En siglo tan grande y en que tan estupendos acontecimientos pasaban, los reyes de España adquirieron por el derecho de conquista, consagrado por

Isabel la Católica

Alejandro VI, los fértiles y ricos dominios que en el mundo de Colón recibieron por la voluntad de Hernán Cortés el nombre de Nueva España.

Si poco habían costado los descubrimientos de tierras tan desconocidas á los Reyes Católicos, la conquista de ellas y de tan gran número de vasallos, costóles, sin duda, mucho menos[1]. No eran la España ni su monarquía las que de sus arcas tomaban las cuautiosas sumas necesarias para armar los bajeles y reclutar aventureros para empresas tan atrevidas. Subditos ó particulares, que contaban ó suponían contar con la autorización del soberano, acometían por propia cuenta aquellas peligrosas y fascinadoras aventuras que, emprendidas á impulsos de la ambición ó de la codicia y coronadas muchas veces por éxito favorable, enriqueciendo á la metrópoli, eran generalmente, para el caudillo que tal victoria alcanzado había, inagotable fuente de envidias, de disgustos, de ingratitudes y de persecuciones.

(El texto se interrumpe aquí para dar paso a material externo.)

(** A link between two entries of a cache. *)
Lemma wp_link nodes from to d p :
  pg_inv off None sc p d -> cache_ok sc nodes d -> copy sc from d -> copy sc to d -> n_NodeID from <> n_NodeID to ->
  wp (linkDependency sc from to : M C _)
    (fun to' d' p' => pg_inv off None sc p' d' /\ advance d d' /\
       cache_ok sc (<[n_NodeID to := to']> (<[n_NodeID from := from]> nodes)) d' /\ copy sc to' d' /\
       n_NodeID to' = n_NodeID to /\ n_ID to' = n_ID to /\ forall ids, ids_of sc ids d -> ids_of sc ids d') d p.
Proof.
  intros Hi Hc Hf Ht Hne. eapply wp_mono; [eapply wp_linkDependency; [done..|by eapply copy_ne]|].
  intros to' d' p' _ (Hi' & Hl & Hto & Hid & Hnid & _).
  split_and!; [done|eapply relinked_advance; [apply Hi|apply Hi'|done]| |done|done|done|].
  - rewrite <- Hnid. apply (cache_relinked _ to' d d'); [by apply cache_insert|by rewrite Hid|done].
  - intros ids. by eapply ids_of_relinked.
Qed.

(** The row an identifier stands for, from the cache or from the table: what
    holds of both holds of the answer. *)
Lemma wp_endpoint (P : string -> nodeRow -> Prop) cache i d p :
  (forall k n, cache !! k = Some n -> P k n) -> (forall r, find_ext sc i d = Some r -> P i (scanNode r)) ->
  wp (endpoint sc cache i : M C _)
    (fun a d' p' => d' = d /\ p' = p /\ (forall k n, fst a !! k = Some n -> P k n) /\ P i (snd a)) d p.
Proof.
  intros Hc Hf. unfold endpoint. destruct (cache !! i) as [n|] eqn:Hn; [by apply wp_ret; auto|].
  apply wp_bind, wp_loadByExternal. destruct (find_ext sc i d) as [r|] eqn:Hr; simpl; [|by apply wp_throw].
  apply wp_ret. simpl. split_and!; auto. intros k n. destruct (decide (i = k)) as [<-|Hne].
  - rewrite lookup_insert_eq. intros [= <-]. auto.
  - rewrite lookup_insert_ne by done. apply Hc.
Qed.

(** ** [linkAddNodesBatch] *)

Lemma wp_link_dep id nodes to dep d p :
  pg_inv off None sc p d -> cache_ok sc nodes d -> copy sc to d -> n_NodeID to = id -> dep <> id ->
  wp (link_dep sc id (nodes, to) dep : M C _)
    (fun a d' p' => pg_inv off None sc p' d' /\ advance d d' /\ cache_ok sc (fst a) d' /\ copy sc (snd a) d' /\
       n_NodeID (snd a) = id /\ (forall ids, ids_of sc ids d -> ids_of sc ids d') /\
       forall k, is_Some (nodes !! k) -> is_Some (fst a !! k)) d p.
Proof.
  intros Hi Hc Ht Hid Hne. unfold link_dep. apply wp_bind.
  apply (wp_mono _ (fun from d' p' => d' = d /\ p' = p /\ copy sc from d /\ n_NodeID from = dep)).
  { destruct (nodes !! dep) as [from|] eqn:Hf; [apply wp_ret; by destruct (Hc dep from Hf)|].
    apply wp_bind, wp_loadByExternal. destruct (find_ext sc dep d) as [r|] eqn:Hr; simpl; [|by apply wp_throw].
    destruct (find_copy d dep r (pi_graph Hi) Hr). by apply wp_ret. }
  intros from d1 p1 _ (-> & -> & Hf & Hdep). apply wp_bind.
  eapply wp_mono; [eapply (wp_link nodes from to); [done..|congruence]|].
  intros to' d' p' _ (Hi' & Had & Hc' & Hto & Hn' & _ & Hids). rewrite Hid, Hdep in Hc'. apply wp_ret. simpl.
  split_and!; [done..|congruence|done|]. intros k Hk. rewrite !lookup_insert_is_Some'. auto.
Qed.

Definition linking (specs : list NodeSpec) (d0 : db) (acc : gmap string nodeRow * orderedSet) (d : db)
    (p : gmap string Z) : Prop :=
  pg_inv off None sc p d /\ advance d0 d /\ cache_ok sc (fst acc) d /\ os_ok (snd acc) /\
  ids_of sc (os_items (snd acc)) d /\ (forall sp, sp ∈ specs -> is_Some (fst acc !! sp_ID sp) /\ sp_ID sp ∉ sp_Deps sp).

Lemma wp_link_spec spec specs d0 acc d p :
  linking (spec :: specs) d0 acc d p ->
  wp (link_spec sc acc spec : M C _) (fun acc' d' p' => linking specs d0 acc' d' p') d p.
Proof.
  destruct acc as [nodes touched]. intros (Hi & Had & Hc & Hos & Hids & Hsp). simpl in *. unfold link_spec.
  destruct (Hsp spec) as [[to Hto] Hself]; [by left|]. rewrite Hto. cbn [default from_option id].
  destruct (Hc _ to Hto) as [Hct Hn]. apply wp_bind.
  eapply wp_mono; [apply (wp_foldM _ (fun l acc d1 p1 => pg_inv off None sc p1 d1 /\ advance d d1 /\
    cache_ok sc (fst acc) d1 /\ copy sc (snd acc) d1 /\ n_NodeID (snd acc) = sp_ID spec /\
    (forall ids, ids_of sc ids d -> ids_of sc ids d1) /\ (forall k, is_Some (nodes !! k) -> is_Some (fst acc !! k)) /\
    sp_ID spec ∉ l))|].
  - by split_and!.
  - intros dep l [nodes1 to1] d1 p1 (Hi1 & Had1 & Hc1 & Hct1 & Hn1 & Hids1 & Hdom1 & Hl). simpl in *.
    apply not_elem_of_cons in Hl as [Hne Hl]. eapply wp_mono; [eapply wp_link_dep; [done..|congruence]|].
    intros acc2 d2 p2 _ (Hi2 & Had2 & Hc2 & Hct2 & Hn2 & Hids2 & Hdom2). split_and!; auto. by etrans.
  - intros [nodes' to'] d' p' _ (Hi' & Had' & Hc' & _ & _ & Hids' & Hdom' & _). simpl in *. apply wp_ret.
    split_and!; simpl; [done|by etrans|done|by apply os_ok_add| |].
    + apply Hids'. intros i r [->|Hin]%elem_os_add Hr; [|by apply (Hids i)].
      destruct Hct as (x & Hx & Hs & _). congruence.
    + intros sp Hin. destruct (Hsp sp); [by right|]. auto.
Qed.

Exagerábase la munificencia de un monarca, cuando después de grandes dificultades y sobreponiéndose á las venenosas intrigas de la corte, premiaba al capitán que le había regalado un reino, dándole el título de marqués, permitiéndole usar un escudo de armas y consintiéndole el señorío de fracción insignificante en el inmenso territorio conquistado, y eso después de hacerle pasar por

  1. Ley XVII, tít. I, lib. IV.—Recopilación de leyes de Indias.